In the summer, we eat them by the handful. In winter, a small bowl of frozen blueberries stirred into a warm cereal turns an ordinary morning into something worth pausing for.
Frozen blueberries are a game-changer in gluten-free dairy-free muffins. Toss them in a teaspoon of your GF flour blend before folding into the batter — they hold their shape beautifully and add a little bit of sweetness without the high sugar.
2. Leafy Greens
Spinach, kale, arugula, Swiss chard — these are the foundations of a nourishing dish. Packed with vitamins, minerals, and plant compounds that support everyday energy, leafy greens are also one of the most forgiving ingredients in the kitchen. Wilted yesterday’s spinach? It becomes today’s soup base.

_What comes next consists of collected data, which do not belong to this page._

(* ===== verification/Writer.v ===== *)
(** The sending half of [muxtls/src/connection.rs]: the writer's queues and the
    scheduler [next_frame] that alternates control frames, credit updates and stream
    data under the peer's credit. *)

From S2P Require Import Prelude Hoare Varint Utf8 Frames Errors Limits Flow Tokio.
From S2P Require Import ConnState.

#[local] Open Scope Z_scope.

(** [HashMap] iteration visits every entry once, in an unspecified order. *)
Class HashIter := hash_iter : forall {A}, gmap Z A -> list (Z * A).
Class HashIterLaws (HI : HashIter) : Prop :=
  hash_iter_perm : forall A (m : gmap Z A), hash_iter m ≡ₚ map_to_list m.

Definition hash_list : HashIter := fun A m => map_to_list m.
Lemma hash_list_laws : HashIterLaws hash_list.
Proof. by intros A m. Qed.

Section writer.
Context {TK : Tokio} {HI : HashIter}.

(** Dropping a queued chunk gives back its permits. *)
Definition drop_outbound (c : OutboundChunk) : Conn unit :=
  _ ← modify (fun s => s <| outbound_frames ::= permit_drop (oc_frame_permit c) |>);
  _ ← upd_state (oc_state c) (fun st =>
        st <| outbound_stream_frames ::= permit_drop (oc_stream_frame_permit c) |>);
  _ ← match oc_conn_permit c with
      | Some p => modify (fun s => s <| outbound_conn_bytes ::= permit_drop p |>)
      | None => mret tt
      end;
  match oc_stream_permit c with
  | Some p => upd_state (oc_state c) (fun st => st <| outbound_stream_bytes ::= permit_drop p |>)
  | None => mret tt
  end.

Fixpoint drop_outbounds (cs : list OutboundChunk) : Conn unit :=
  match cs with
  | [] => mret tt
  | c :: cs => _ ← drop_outbound c; drop_outbounds cs
  end.

(** [by_stream.remove(&id)] and [by_stream.clear()] drop the chunks. *)
Definition remove_queue (id : Z) : Conn unit :=
  q ← get_queues;
  _ ← upd_queues (fun q => q <| by_stream ::= delete id |>);
  drop_outbounds (default [] (by_stream q !! id)).
Definition clear_queues : Conn unit :=
  q ← get_queues;
  _ ← upd_queues (fun q => q <| by_stream := ∅ |>);
  drop_outbounds (concat (map snd (hash_iter (by_stream q)))).

(** [WriterState::enqueue_data]: [false] drops the chunk. *)
Definition enqueue_data (stream_id : Z) (chunk : OutboundChunk) : Conn bool :=
  q ← get_queues;
  st ← get_state (oc_state chunk);
  if closing q || send_terminal st then
    _ ← drop_outbound chunk;
    mret false
  else
    let chunks := default [] (by_stream q !! stream_id) in
    let was_empty := match chunks with [] => true | _ => false end in
    _ ← upd_queues (fun q => q <| by_stream ::= insert stream_id (chunks ++ [chunk]) |>);
    _ ← when was_empty (upd_queues (fun q => q <| ready ::= (fun r => r ++ [stream_id]) |>));
    _ ← notify WakeWriter;
    mret true.

Definition is_ping (f : Frame) : bool := match f with Ping => true | _ => false end.

(** [WriterState::enqueue_control] *)
Definition enqueue_control (frame : Frame) : Conn bool :=
  q ← get_queues;
  max ← gets writer_max_control_frames;
  if closing q then mret false
  else if is_ping frame && existsb is_ping (control q) then mret true
  else if max <=? zlen (control q) then mret false
  else
    _ ← upd_queues (fun q => q <| control ::= (fun c => c ++ [frame]) |>);
    _ ← notify WakeWriter;
    mret true.

(** [WriterState::shutdown] *)
Definition shutdown : Conn unit :=
  _ ← clear_queues;
  _ ← upd_queues (fun q =>
        q <| ready := [] |> <| control := [] |> <| receive_windows := ∅ |>
          <| close_frame := None |> <| graceful_close := false |> <| closing := true |>);
  notify WakeWriter.

(** [while !reason.is_char_boundary(end) { end -= 1; }] *)
Fixpoint back_to_boundary (reason : bytes) (end_ : nat) : nat :=
  match end_ with
  | O => O
  | S e => if is_char_boundary reason (S e) then S e else back_to_boundary reason e
  end.

(** [take_close_frame]: the reason is cut to what the peer accepts. *)
Definition take_close_frame : Conn (option Frame) :=
  q ← get_queues;
  match close_frame q with
  | None => mret None
  | Some frame =>
      _ ← upd_queues (fun q => q <| close_frame := None |>);
      match frame with
      | ConnectionClose error_code reason =>
          let maximum :=
            saturating_sub (peer_max_frame q) (1 + ErrorCode.encoded_len error_code + 8) in
          if maximum <? zlen reason then
            let end_ := back_to_boundary reason (Z.to_nat maximum) in
            mret (Some (ConnectionClose error_code (take end_ reason)))
          else mret (Some frame)
      | _ => mret (Some frame)
      end
  end.

(** SETTINGS and OPEN_STREAM jump the alternation. *)
Definition is_urgent (f : Frame) : bool :=
  match f with Settings _ _ _ | OpenStream _ => true | _ => false end.

(** [self.receive_window.update()] *)
Definition conn_window_update : Conn (option VarInt) := fun s =>
  let '(r, w) := ReceiveWindow.update (receive_window s) in
  (r, s <| receive_window := w |>).

(** [receive_windows.iter().find_map(..)]: the first stream that owes an update. *)
Fixpoint find_stream_update (windows : list (Z * loc)) : Conn (option Frame) :=
  match windows with
  | [] => mret None
  | (id, l) :: rest =>
      s ← gets (fun s => heap s !! l);
      match s with
      | None => find_stream_update rest
      | Some st =>
          if recv_terminal st || recv_discarded st then find_stream_update rest
          else
            let '(r, w) := ReceiveWindow.update (st_window st) in
            _ ← upd_state l (fun st => st <| st_window := w |>);
            maximum ← lift r;
            match maximum with
            | None => find_stream_update rest
            | Some maximum =>
                stream_id ← lift (expect (ok (VarInt.from_u64 id)));
                mret (Some (MaxStreamData stream_id maximum))
            end
      end
  end.

(** [usize] subtraction. *)
Definition usize_sub (a b : Z) : Result Error Z := if a <? b then Panic else Ok (a - b).

(** What one chunk may send now. *)
Definition sendable (conn_credit initial_stream_limit max_frame : Z) (st : StreamState)
    (chunk : OutboundChunk) : Result Error Z :=
  let stream_credit :=
    saturating_sub (Z.max (st_peer_limit st) initial_stream_limit) (st_sent st) in
  capacity ← (c ← usize_sub max_frame 2; usize_sub c (VarInt.encoded_len (oc_stream_id chunk)));
  header ← expect (ok (VarInt.from_u64 (as_u64 capacity)));
  room ← usize_sub capacity (VarInt.encoded_len header);
  Ok (Z.min (zlen (oc_payload chunk)) (Z.min (Z.min conn_credit stream_credit) room)).

(** The queue of stream [id] after a frame of [count] bytes left it: it goes to the
    back of the ready queue, or away when it is empty. *)
Definition put_back (id : Z) (q : list OutboundChunk) (count : Z) : Conn unit :=
  _ ← upd_queues (fun qs =>
        match q with
        | [] => qs <| by_stream ::= delete id |>
        | _ => qs <| by_stream ::= insert id q |> <| ready ::= (fun r => r ++ [id]) |>
        end);
  qs ← get_queues;
  total ← lift (expect (checked_add (sent qs) (as_u64 count)));
  upd_queues (fun qs => qs <| sent := total |> <| control_turn := true |>).

(** Send [count] bytes of the first chunk of stream [id]. *)
Definition send_data (id : Z) (chunk : OutboundChunk) (rest : list OutboundChunk)
    (count : Z) : Conn Frame :=
  let payload := take (Z.to_nat count) (oc_payload chunk) in
  let left := drop (Z.to_nat count) (oc_payload chunk) in
  let fin := oc_fin chunk && (zlen left =? 0) in
  _ ← upd_state (oc_state chunk) (fun st =>
        st <| st_sent ::= (fun n => wrapping_add n (as_u64 count)) |>);
  _ ← when fin (upd_state (oc_state chunk) (fun st => st <| send_dispatched := true |>));
  _ ← when (zlen left =? 0) (drop_outbound chunk);
  _ ← put_back id (if zlen left =? 0 then rest else chunk <| oc_payload := left |> :: rest) count;
  mret (Stream (oc_stream_id chunk) fin payload).

(** [for _ in 0..queues.ready.len()]: rotate the ready queue to the first stream that
    can send. *)
Fixpoint data_loop (n : nat) (conn_credit initial_stream_limit max_frame : Z)
    (settings : bool) : Conn (option Frame) :=
  match n with
  | O => mret None
  | S n =>
      q ← get_queues;
      id ← lift (expect (head (ready q)));
      _ ← upd_queues (fun q => q <| ready ::= tail |>);
      chunks ← lift (expect (by_stream q !! id));
      chunk ← lift (expect (head chunks));
      st ← get_state (oc_state chunk);
      count ← lift (sendable conn_credit initial_stream_limit max_frame st chunk);
      if negb settings || ((count =? 0) && negb (zlen (oc_payload chunk) =? 0)) then
        _ ← upd_queues (fun q => q <| ready ::= (fun r => r ++ [id]) |>);
        data_loop n conn_credit initial_stream_limit max_frame settings
      else
        frame ← send_data id chunk (tail chunks) count;
        mret (Some frame)
  end.

(** Control work: a queued frame, else connection credit, else stream credit. *)
Definition control_work : Conn (option Frame) :=
  q ← get_queues;
  match control q with
  | frame :: rest =>
      _ ← upd_queues (fun q => q <| control := rest |> <| control_turn := false |>);
      mret (Some frame)
  | [] =>
      update ← conn_window_update;
      match update with
      | Some maximum =>
          _ ← upd_queues (fun q => q <| control_turn := false |>);
          mret (Some (MaxData maximum))
      | None =>
          update ← find_stream_update (hash_iter (receive_windows q));
          match update with
          | Some frame =>
              _ ← upd_queues (fun q => q <| control_turn := false |>);
              mret (Some frame)
          | None => mret None
          end
      end
  end.

(** One turn of the loop of [next_frame]. *)
Inductive Turn :=
| Return (f : option Frame)
| Continue
| Await.

(** The second half of a turn: a data frame, else another turn for control work,
    else the CLOSE frame of a drained connection, else wait. *)
Definition data_turn : Conn Turn :=
  q ← get_queues;
  data ← data_loop (length (ready q)) (saturating_sub (peer_limit q) (sent q))
           (peer_initial_stream_limit q) (peer_max_frame q) (peer_settings q);
  match data with
  | Some frame => mret (Return (Some frame))
  | None =>
      q ← get_queues;
      if negb (control_turn q) then
        _ ← upd_queues (fun q => q <| control_turn := true |>);
        mret Continue
      else if closing q && bool_decide (by_stream q = ∅) then
        f ← take_close_frame; mret (Return f)
      else mret Await
  end.

Definition next_frame_turn : Conn Turn :=
  q ← get_queues;
  if closing q && negb (graceful_close q) then
    f ← take_close_frame; mret (Return f)
  else
    let urgent := match head (control q) with Some f => is_urgent f | None => false end in
    control ← (if control_turn q || urgent then control_work else mret None);
    match control with
    | Some frame => mret (Return (Some frame))
    | None => data_turn
    end.

(** [WriterState::next_frame] up to its next suspension.  A turn that continues is
    followed by one that does not, so two turns of fuel are enough
    ([next_frame_turns]); running out is a [Panic]. *)
Fixpoint next_frame_fuel (fuel : nat) : Conn (Poll (option Frame)) :=
  match fuel with
  | O => panic
  | S fuel =>
      turn ← next_frame_turn;
      match turn with
      | Return f => mret (Ready f)
      | Continue => next_frame_fuel fuel
      | Await => mret Pending
      end
  end.
Definition next_frame : Conn (Poll (option Frame)) := next_frame_fuel 2.

End writer.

Add a generous handful of spinach to a morning smoothie with frozen banana, almond milk, and a spoonful of almond butter. It turns bright green and tastes like a milkshake.
3. Sweet Potatoes
If we had to choose just one root vegetable to live on, sweet potatoes would win easily. They provide slow-digesting carbohydrates that support steady energy throughout the day, they roast beautifully, and — this is the part that surprises most people — they are extraordinary in gluten-free baking.
Mashed sweet potato adds natural moisture, gentle sweetness, and a silky texture to muffins, quick breads, and brownies without a single drop of dairy or a gram of gluten.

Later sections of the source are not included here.